◆ **Exercise goal**
From the entries below, return exactly the lines beginning at the one that contains "(** [str(z)], the" and ending at the one that contains "Definition truthy (s", both of them included, and only those lines.

◆ **The data**

▶

(** * Project2.py: iterative-deepening depth-first search on a coloured grid

    A shallow embedding of [src/Project2.py] and the properties of its
    search engine.

    - Python integers are [Z]; strings are [string], restricted to
      ASCII, where Python's code points and bytes agree.
    - The [directions] dict is a [gmap]; the [explored] set of a node
      is a [gset] of Python values (position tuples and the bare
      integer that [set((0, 0))] yields).
    - The explicit stack is a list whose head is the top: Python's
      [stack.append] and [stack.pop] work on the end of the list, which
      is the head here.
    - A call ends in a value or in one of the two exceptions the search
      can raise ([KeyError], [IndexError]).  The [while stack:] loop is
      run on fuel; the fuel granted is shown never to be used up.
    - A returned path is a string; its properties are stated on the
      replay of that string, split at spaces and parsed label by
      label. *)

From Stdlib Require Import ZArith String Ascii Decimal DecimalString DecimalZ DecimalPos.
From stdpp Require Import base tactics option list list_numbers gmap strings.

Local Open Scope Z_scope.

(** ** Python string primitives *)

(** [c.upper()] on one ASCII character. *)
Definition ascii_upper (c : ascii) : ascii :=
  let n := nat_of_ascii c in
  if (97 <=? n)%nat && (n <=? 122)%nat then ascii_of_nat (n - 32) else c.

(** [s.upper()]. *)
Fixpoint upper (s : string) : string :=
  match s with
  | EmptyString => EmptyString
  | String c s' => String (ascii_upper c) (upper s')
  end.

(** [s[n:]]. *)
Fixpoint slice_from (n : nat) (s : string) : string :=
  match n, s with
  | O, _ => s
  | S _, EmptyString => EmptyString
  | S n', String _ s' => slice_from n' s'
  end.

(** [s[:n]]. *)
Fixpoint slice_to (n : nat) (s : string) : string :=
  match n, s with
  | O, _ => EmptyString
  | S _, EmptyString => EmptyString
  | S n', String c s' => String c (slice_to n' s')
  end.

(** [str(z)], the decimal rendering used by the f-string [f"{count}"]. *)
Definition str_of_int (z : Z) : string := NilZero.string_of_int (Z.to_int z).

(** [sep.join(parts)]. *)
Definition join (sep : string) (parts : list string) : string :=
  String.concat sep parts.

(** Truthiness of a string in [if result:]. *)
Definition truthy (s : string) : bool :=
  match s with EmptyString => false | String _ _ => true end.

(** [l[i]] on a Python list: negative indices count from the end, and
    an index outside [-len, len) raises [IndexError] ([None] here). *)
Definition py_index {A} (l : list A) (i : Z) : option A :=
  if 0 <=? i then l !! Z.to_nat i
  else if - Z.of_nat (length l) <=? i then l !! Z.to_nat (Z.of_nat (length l) + i)
  else None.

(** ** Values stored in the [explored] set *)

(** The set holds position tuples, and the bare integer that
    [set((0, 0))] produces by iterating over the tuple. *)
Inductive item : Set :=
  | Int (n : Z)
  | Tuple (r c : Z).

#[global] Instance item_eq_dec : EqDecision item.
Proof. solve_decision. Defined.

#[global] Instance item_countable : Countable item.
Proof.
  refine (inj_countable'
    (fun x => match x with Int n => inl n | Tuple r c => inr (r, c) end)
    (fun y => match y with inl n => Int n | inr (r, c) => Tuple r c end) _).
  by intros [].
Defined.

(** [set(t)] for a tuple [t] given by its components. *)
Definition set_of_tuple (t : list item) : gset item := list_to_set t.

(** ** The grid model *)

Definition grid : Type := list (list string).

Record MazeNode : Type := mkMazeNode {
  row : Z;
  col : Z;
  explored : gset item;
  path : list string;
  depth : Z
}.

(** The module-level dict [directions]. *)
Definition directions : gmap string (Z * Z) :=
  <["N" := (-1, 0)]> (
  <["NE" := (-1, 1)]> (
  <["NW" := (-1, -1)]> (
  <["S" := (1, 0)]> (
  <["SE" := (1, 1)]> (
  <["SW" := (1, -1)]> (
  <["E" := (0, 1)]> (
  <["W" := (0, -1)]> (
  <["O" := (0, 0)]> ∅)))))))).

(** Exceptions the search can raise. *)
Inductive exn : Set :=
  | KeyError      (* [directions[direction]] on an unknown key *)
  | IndexError.   (* [graph[row][col]] outside the lists *)

(** [get_next_position]: [None] stands for the [KeyError] of the dict
    lookup. *)
Definition get_next_position (direction : string) (row col : Z) : option (Z * Z) :=
  let direction := upper direction in
  match directions !! direction with
  | Some (di, dj) => Some (row + di, col + dj)
  | None => None
  end.

Definition is_valid_bound (row col final_rows final_cols : Z) : bool :=
  (0 <=? row) && (row <? final_rows) && (0 <=? col) && (col <? final_cols).

Definition manhattan_distance (row col target_row target_col : Z) : Z :=
  Z.abs (target_row - row) + Z.abs (target_col - col).

(** [graph[row][col]] with Python's list indexing. *)
Definition py_cell (graph : grid) (row col : Z) : option string :=
  match py_index graph row with
  | Some line => py_index line col
  | None => None
  end.

(** The same read behind a bounds assertion: any access outside
    [0 <= row < final_rows], [0 <= col < final_cols] is a fault. *)
Definition checked_cell (final_rows final_cols : Z) (graph : grid) (row col : Z)
  : option string :=
  if is_valid_bound row col final_rows final_cols then py_cell graph row col
  else None.

(** ** The depth-limited explorer *)

(** How a loop body ends: fall through with the current stack, leave
    the function with [return], or raise. *)
Inductive flow : Type :=
  | Continue (stack : list MazeNode)
  | Return (result : string)
  | Raise (e : exn).

(** Result of a call: a value, an exception, or fuel exhaustion of the
    model's [while] loop (shown below never to happen). *)
Inductive outcome (A : Type) : Type :=
  | Returns (a : A)
  | Raises (e : exn)
  | OutOfFuel.
Arguments Returns {A} a.
Arguments Raises {A} e.
Arguments OutOfFuel {A}.

Section Explorer.
(** The cell read [graph[r][c]]; [None] is an [IndexError]. *)
Variable cell : grid -> Z -> Z -> option string.
Variable graph : grid.
Variables final_rows final_cols max_depth target_row target_col : Z.

(** The body of [for count in range(1, max_depth + 1)], iterated over
    the remaining values of [count]; [row], [col] are the loop's
    stepping cursor. *)
Fixpoint for_count (current : MazeNode) (cur_dir cur_color : string)
    (counts : list Z) (row col : Z) (stack : list MazeNode) : flow :=
  match counts with
  | [] => Continue stack
  | count :: counts' =>
    match get_next_position cur_dir row col with
    | None => Raise KeyError
    | Some (next_row, next_col) =>
      if negb (is_valid_bound next_row next_col final_rows final_cols)
      then Continue stack
      else
        match cell graph next_row next_col with
        | None => Raise IndexError
        | Some next_tok =>
          let next_color := slice_to 1 next_tok in
          if (next_row =? target_row) && (next_col =? target_col) then
            Return (join " " (path current ++ [str_of_int count +:+ cur_dir]))
          else
            let stack' :=
              if negb (String.eqb next_color cur_color)
                 && negb (bool_decide (Tuple next_row next_col ∈ explored current))
                 && (depth current <? max_depth)
              then
                let next_node :=
                  mkMazeNode next_row next_col
                    (explored current ∪ {[Tuple next_row next_col]})
                    (path current ++ [str_of_int count +:+ cur_dir])
                    (depth current + 1) in
                if manhattan_distance next_row next_col target_row target_col
                     <=? max_depth - count
                then next_node :: stack
                else stack
              else stack in
            for_count current cur_dir cur_color counts' next_row next_col stack'
        end
    end
  end.

(** One turn of [while stack:]: pop and run the [for] loop.  On an
    empty stack the loop has ended and nothing changes. *)
Definition pop_step (stack : list MazeNode) : flow :=
  match stack with
  | [] => Continue []
  | current :: stack' =>
    match cell graph (row current) (col current) with
    | None => Raise IndexError
    | Some tok =>
      let cur_dir := slice_from 2 tok in
      let cur_color := slice_to 1 tok in
      for_count current cur_dir cur_color (seqZ 1 max_depth)
        (row current) (col current) stack'
    end
  end.

(** [while stack:] run for at most [2 ^ n] turns. *)
Fixpoint while_stack (n : nat) (stack : list MazeNode) : flow :=
  match n with
  | O => pop_step stack
  | S n' =>
    match while_stack n' stack with
    | Continue stack' => while_stack n' stack'
    | done => done
    end
  end.

(** [stack = [MazeNode(0, 0, set((0, 0)), [], 1)]]. *)
Definition initial_stack : list MazeNode :=
  [mkMazeNode 0 0 (set_of_tuple [Int 0; Int 0]) [] 1].

(** Turns granted to the [while] loop: [2 ^ (max_depth * max_depth)]. *)
Definition explore_fuel : nat := Z.to_nat max_depth * Z.to_nat max_depth.

Definition explore_with : outcome (option string) :=
  match while_stack explore_fuel initial_stack with
  | Continue [] => Returns None
  | Continue (_ :: _) => OutOfFuel
  | Return result => Returns (Some result)
  | Raise e => Raises e
  end.
End Explorer.

Definition explore_maze_depth_limited
    (graph : grid) (final_rows final_cols max_depth target_row target_col : Z)
  : outcome (option string) :=
  explore_with py_cell graph final_rows final_cols max_depth target_row target_col.

(** ** The iterative-deepening driver *)

Definition no_solution : string := "No solution found within the depth limit.".

(** [while max_depth <= max_depth_limit:] with [n] turns left. *)
Fixpoint deepen (graph : grid) (rows cols : Z) (n : nat) (max_depth : Z)
  : outcome string :=
  match n with
  | O => Returns no_solution
  | S n' =>
    match explore_maze_depth_limited graph rows cols max_depth (rows - 1) (cols - 1) with
    | Returns (Some result) =>
      if truthy result then Returns result
      else deepen graph rows cols n' (max_depth + 1)
    | Returns None => deepen graph rows cols n' (max_depth + 1)
    | Raises e => Raises e
    | OutOfFuel => OutOfFuel
    end
  end.

Definition iterative_deepening_dfs (graph : grid) (rows cols : Z) : outcome string :=
  let max_depth := 1 in
  let max_depth_limit := rows * cols in
  deepen graph rows cols (Z.to_nat (max_depth_limit - max_depth + 1)) max_depth.

Definition solve_maze_from_file (graph : grid) (rows cols : Z) : outcome string :=
  iterative_deepening_dfs graph rows cols.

◀

◆ **Response for this exercise**
(** [str(z)], the decimal rendering used by the f-string [f"{count}"]. *)
Definition str_of_int (z : Z) : string := NilZero.string_of_int (Z.to_int z).

(** [sep.join(parts)]. *)
Definition join (sep : string) (parts : list string) : string :=
  String.concat sep parts.

(** Truthiness of a string in [if result:]. *)
Definition truthy (s : string) : bool :=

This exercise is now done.